In this way, the preform is irradiated with 1 to 50 Mrad of ionizing radiation in an atmosphere with an oxygen or ozone content of 1.5% by volume or less, and then dissolved in a carbonyl compound solvent such as acetic acid. A molded article based on a fluororubber thermoplastic elastomer that exhibits almost no oxidation can be obtained. This molded body is prepared by soaking the molded body in a carbonyl compound solvent such as acetone for 90 minutes.
After being immersed for 8 hours, it was taken out and thoroughly dried, and the volume reduction rate per unit area was measured to be 0°35cm-%.
It shows a value within 0.20 cm-%, preferably within 0.20 cm-%. This volume reduction rate per unit area is expressed by the following equation (1,).

Volume reduction rate per unit area (cm-%) = Surface area of the molded body If the volume reduction rate per unit area exceeds 0.35 cm-%, the resulting molded body will be highly soluble in carbonyl solvents such as acetone. Therefore, it cannot actually be used as a sealing material.

In addition, the preformed body irradiated with ionizing radiation in the present invention is
As mentioned above, it was found that the solubility in carbonyl solvents typified by acetone is improved, but at the same time, the durability against hot water is also significantly improved.

EXAMPLES The present invention will be explained below using Examples, but the present invention is not limited to these Examples.

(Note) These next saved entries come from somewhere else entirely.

(** * hygrep: the incremental semantic index ([src/hygrep/semantic.py])

    A shallow embedding of [SemanticIndex]: the manifest and its migration,
    the indexing pipeline, staleness detection, incremental update and the
    score transform of [search], followed by the properties the
    specification states about them.  With it come the life cycle of an
    index ([is_indexed], [count], [clear]) and what the command line
    ([src/hygrep/cli_v2.py]) builds on it: [build_index], the [rebuild]
    command, the threshold of [semantic_search] and the preview of
    [print_results].

    Modelling conventions.
    - A Python [dict] is an association list in insertion order whose keys
      are distinct ([Dict.wf]); [d[k] = v], [d.get(k)] and [d.pop(k, None)]
      are [Dict.set], [Dict.get] and [Dict.pop].
    - The vector store (omendb) is a finite map from ids to stored items:
      [db.set] upserts, [db.delete] removes the ids that are present.
    - The extractor and the embedder are collaborators outside this module:
      they are parameters of the development.
    - An exception that propagates is the [Raise] outcome of a call; the
      store and the disk keep what was written before it.
    - A Python [str] is the sequence of its UTF-8 bytes.
    - A Python [float] is a binary64 number: the score is computed with the
      primitive floats, whose operations round as IEEE 754 does. *)

From Stdlib Require Import ZArith Ascii String Floats.
From stdpp Require Import gmap strings list pretty.

Local Open Scope Z_scope.

(** ** SHA-256, as [hashlib.sha256] computes it (FIPS 180-4) *)

Module SHA256.

Definition w32 (x : Z) : Z := x mod 2 ^ 32.

Definition rotr (n x : Z) : Z :=
  Z.lor (Z.shiftr x n) (w32 (Z.shiftl x (32 - n))).
(** * bedrock_invoke.py: the inference-profile prober

    A shallow embedding of [src/bedrock_invoke.py] and the proofs of the
    properties its specification states.

    The script is straight-line glue around four remote collaborators
    (get_inference_profile, converse, invoke_model, get_caller_identity).
    It is modelled as a function of a [World]: the process environment, the
    ambient region and one stub per collaborator.  Running it yields the
    ordered list of observable events (lines printed on either stream and
    remote calls issued) together with the way [main] terminated. *)

From Stdlib Require Import List Strings.String Strings.Ascii Strings.Byte ZArith Bool Lia
  Sorting.Sorted.
Import ListNotations.
Local Open Scope string_scope.
Local Open Scope Z_scope.
Set Warnings "-register-all".

(** ** Python values *)

(** Exceptions deriving from [Exception].  [ClientError] is
    [botocore.exceptions.ClientError]; [OtherException] stands for every other
    subclass of [Exception], named by its class.  The fields carry what
    [str(e)] and [repr(e)] are computed from. *)
Inductive exn : Type :=
| ClientError (msg : string)
| OtherException (cls : string) (msg : string).

Definition is_ClientError (e : exn) : bool :=
  match e with ClientError _ => true | OtherException _ _ => false end.

(** The values a collaborator can answer with: the JSON-like objects boto3
    builds (numbers are integers here).  A dict keeps its insertion order. *)
Inductive pyval : Type :=
| PNone
| PBool (b : bool)
| PInt (z : Z)
| PStr (s : string)
| PBytes (b : list byte)
| PList (l : list pyval)
| PDict (d : list (string * pyval)).

(** What a call or an expression evaluates to: a value or a raised exception. *)
Inductive reply (A : Type) : Type :=
| Ok (a : A)
| Raise (e : exn).
Arguments Ok {A} a.
Arguments Raise {A} e.

Definition rbind {A B} (r : reply A) (f : A -> reply B) : reply B :=
  match r with Ok a => f a | Raise e => Raise e end.

(** The ["body"] entry of an invoke_model answer: a stream-like object with a
    [read] method (whose read may itself fail), or an already materialised
    value. *)
Inductive payload : Type :=
| Stream (content : reply (list byte))
| Value (v : pyval).

Definition LF : string := String (ascii_of_nat 10) EmptyString.

(** [s1 in s2] on strings. *)
Definition contains (sub s : string) : bool :=
  match index 0 sub s with Some _ => true | None => false end.

(** Truth value of an object, as [if x] and [not x] see it. *)
Definition truthy (v : pyval) : bool :=
  match v with
  | PNone => false
  | PBool b => b
  | PInt z => negb (z =? 0)
  | PStr s => negb (String.eqb s "")
  | PBytes b => match b with [] => false | _ => true end
  | PList l => match l with [] => false | _ => true end
  | PDict d => match d with [] => false | _ => true end
  end.

Definition truthy_str (o : option string) : bool :=
  match o with
  | None => false
  | Some s => negb (String.eqb s "")
  end.

(** [a or b] on two results of [os.getenv]. *)
Definition py_or (a b : option string) : option string :=
  if truthy_str a then a else b.

Fixpoint lookup {V} (k : string) (d : list (string * V)) : option V :=
  match d with
  | [] => None
  | (k', v) :: d' => if String.eqb k k' then Some v else lookup k d'
  end.

Definition type_name (v : pyval) : string :=
  match v with
  | PNone => "NoneType"
  | PBool _ => "bool"
  | PInt _ => "int"
  | PStr _ => "str"
  | PBytes _ => "bytes"
  | PList _ => "list"
  | PDict _ => "dict"
  end.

衷凰■ - 85% by weight of elastomeric polymer chain segmentate consisting of vinylidene fluoride/hexafluoropropylene/tetrafluoroethylene (molar ratio 50:30:20)
and 15% by weight of non-elastomeric polymer chain segments consisting of ethylene/tetrafluoroethylene/hexafluoropropylene (molar ratio 43:49:8);
A fluororubber thermoplastic elastomer (Daiel T-530 manufactured by Daikin Industries, Ltd.) was placed in a mold and heated to 220'C to produce an O-ring-shaped preform.

The obtained preform was placed in a nylon bag with a thickness of 15 μm, and after the bag was evacuated, the bag was filled with argon, and then almost all of the argon in the bag was mechanically extruded. Next, this bag was filled with argon again, and about 80% of the argon in the bag was mechanically extruded again. This bag was then filled with argon, and the bag body was sealed using a heat sealing method.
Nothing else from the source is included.